Over het verlangen van de man naar het bezit van vele mooie vrouwen. Het volledig rijpen van de gevoelskrachten van de mens in zijn liefde tot de Heer.

Jakob Lorber - De Huishouding van God (deel 3)

«« 64 / 366 »»
[1] En Lamech, die buitengewoon verheugd was over deze zeer belangrijke les, vroeg verder en zei tegen de Heer:
[2] ''O Heer en Vader, dat moet juist zijn; ik zie nu heel duidelijk in dat in Uw heilige orde een man slechts één vrouw dient te hebben.
[3] Maar tijdens Uw heilige onderricht kwam er een nieuw punt in me op, dat op zijn minst schijnbaar van een zekere geestelijk-morele kant beschouwd bij menigeen veelwijverij rechtvaardigt.
[4] Ik, als een door U aangestelde leider zou echter met mijn beperkte kennis waarlijk geen argument hebben, om deze reden geheel verkeerd te noemen! Daarom wil ik U dit gevaarlijke punt zonder ook maar de geringste terughouding meedelen, want U heeft mij immers allergenadigst toegestaan te spreken, en daarom wil ik nu dan ook ten overstaan van U alles uitspreken wat mijn geringe kennis mij ingeeft!'
[5] En de Heer zei nu, Lamech enigszins onderbrekend: 'Je hebt gelijk dat je dat doet; maar gebruik niet te veel woorden en verontschuldigen vooraf, want de tijd is kostbaar en daarbij ben Ik immers niet zoals een dwaas mens, voor wie men met duizend inleidingen moet komen eer hij iets begrijpt!
[6] Maak daarom geen onnodige drukte en kom altijd maar meteen met de hoofdzaak naar voren, want Ik weet immers al heel lang waar je Mij om wilt vragen! Daarom is het ook gemakkelijk voor je om te spreken, omdat je er bij Mij toch zeker vanuit kunt gaan dat Ik je beslist volkomen zal begrijpen.
[7] En laat Mij nu je nog bedenkelijke punt weten, maar zonder verklarende omstandigheden, die Ik tenminste niet nodig heb om een voordracht te begrijpen! Spreek er nu dus dapper op los!'
[8] En Lamech, enigszins verdeemoedigd door deze korte verbale terechtwijzing, kwam meteen in korte bewoordingen met zijn punt naar voren, dat aldus luidde:
[9] 'De man heeft een gevoel dat niet slechts naar één, maar naar vele vrouwen uitgaat, en dat gevoel is werkelijk onverzadigbaar. Want als iemand reeds twee, drie en nog meer van de mooiste vrouwen zou hebben en hij zou dan ergens komen waar weer honderd nog weer anders gevormde mooie vrouwen zijn, zie, dan wil hij niets liever dan ook in het bezit van deze honderd vrouwen komen!

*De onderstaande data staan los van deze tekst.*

(* ===== verification/Model.v ===== *)
(** * Model: data model, external-call oracle and datastore helpers

    The rows of the tables the core reads and writes (spec §3; the
    TypeScript interfaces of [src/webapp/src/lib/supabase.ts] and
    [src/browser-worker/src/supabase.ts]), the runtime browser objects
    of [browser.ts], the [World] the worker threads through a job, and
    the helpers of [src/browser-worker/src/supabase.ts].

    The procedure [update_quota_usage] of the database is not in the
    repository's sources: it is modelled from the spec and marked so in
    the manifest ([get_available_account] is the class
    [Intake.AccountSelector]). *)

From S2P Require Import Prelude.

Local Open Scope orch_scope.

(** ** Enumerations *)

(** [Account.status]: ['pending' | 'active' | 'expired' | 'quota_exceeded' | 'error'] *)
Inductive account_status := pending | active | expired | quota_exceeded | acc_error.

(** [Request.status]: ['queued' | 'processing' | 'completed' | 'failed'] *)
Inductive request_status := queued | processing | completed | failed.

(** [UsageLog.status]: ['success' | 'error' | 'timeout'] *)
Inductive usage_status := success | usage_error | usage_timeout.

#[export] Instance account_status_eq_dec : EqDecision account_status.
Proof. solve_decision. Defined.
#[export] Instance request_status_eq_dec : EqDecision request_status.
Proof. solve_decision. Defined.
#[export] Instance usage_status_eq_dec : EqDecision usage_status.
Proof. solve_decision. Defined.

(** ** Rows *)

(** A Playwright cookie; the attributes the code never inspects
    ([httpOnly], [secure], [sameSite]) are left out. *)
Record Cookie := {
  ck_name : string; ck_value : string; ck_domain : string; ck_path : string;
  ck_expires : Z
}.

#[export] Instance cookie_eq_dec : EqDecision Cookie.
Proof. solve_decision. Defined.

(** [interface BrowserSession] *)
Record BrowserSession := {
  bs_account_id : string;
  bs_cookies : list Cookie;
  bs_local_storage : gmap string string;
  bs_expires_at : Z;
  bs_updated_at : Z
}.

(** [interface Account] *)
Record Account := {
  acc_id : string;
  acc_user_id : string;
  acc_provider : string;
  acc_email : string;
  acc_status : account_status;
  acc_last_used_at : option Z;
  acc_updated_at : Z
}.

[10] Anderzijds is de mens niet zijn eigen schepper, aangezien alleen U dat bent; waarom is er dan zo'n begeerte in hem terwijl die volgens Uw orde niet verwezenlijkt mag worden? De mens heeft zichzelf toch niet zo'n gevaarlijke aandrift gegeven?!'
[11] En de Heer antwoordde daarop: 'Zie, met de rijkdom aan gevoel is het net zoals met de rijke toerusting om kinderen te verwekken.
[12] Het gevoel, dat zich als een machtige aantrekking of aandrift in het hart uitspreekt, is eveneens een rijke verwekkingsmogelijkheid, maar dan alleen in de geest.
[13] Maar wanneer de man een wellusteling is en zijn zaad in de stegen en straten verstrooit, zeg Me, zal zo'n tot in de grond verzwakte man met zijn door en door verwaterde voortplantingsvermogen nog ooit in staat zijn zelfs met een goed vruchtbare vrouw een goede vrucht te verwekken?
[14] Zie, dat zal hij niet! Want uit draf perst men geen geestrijk sap meer.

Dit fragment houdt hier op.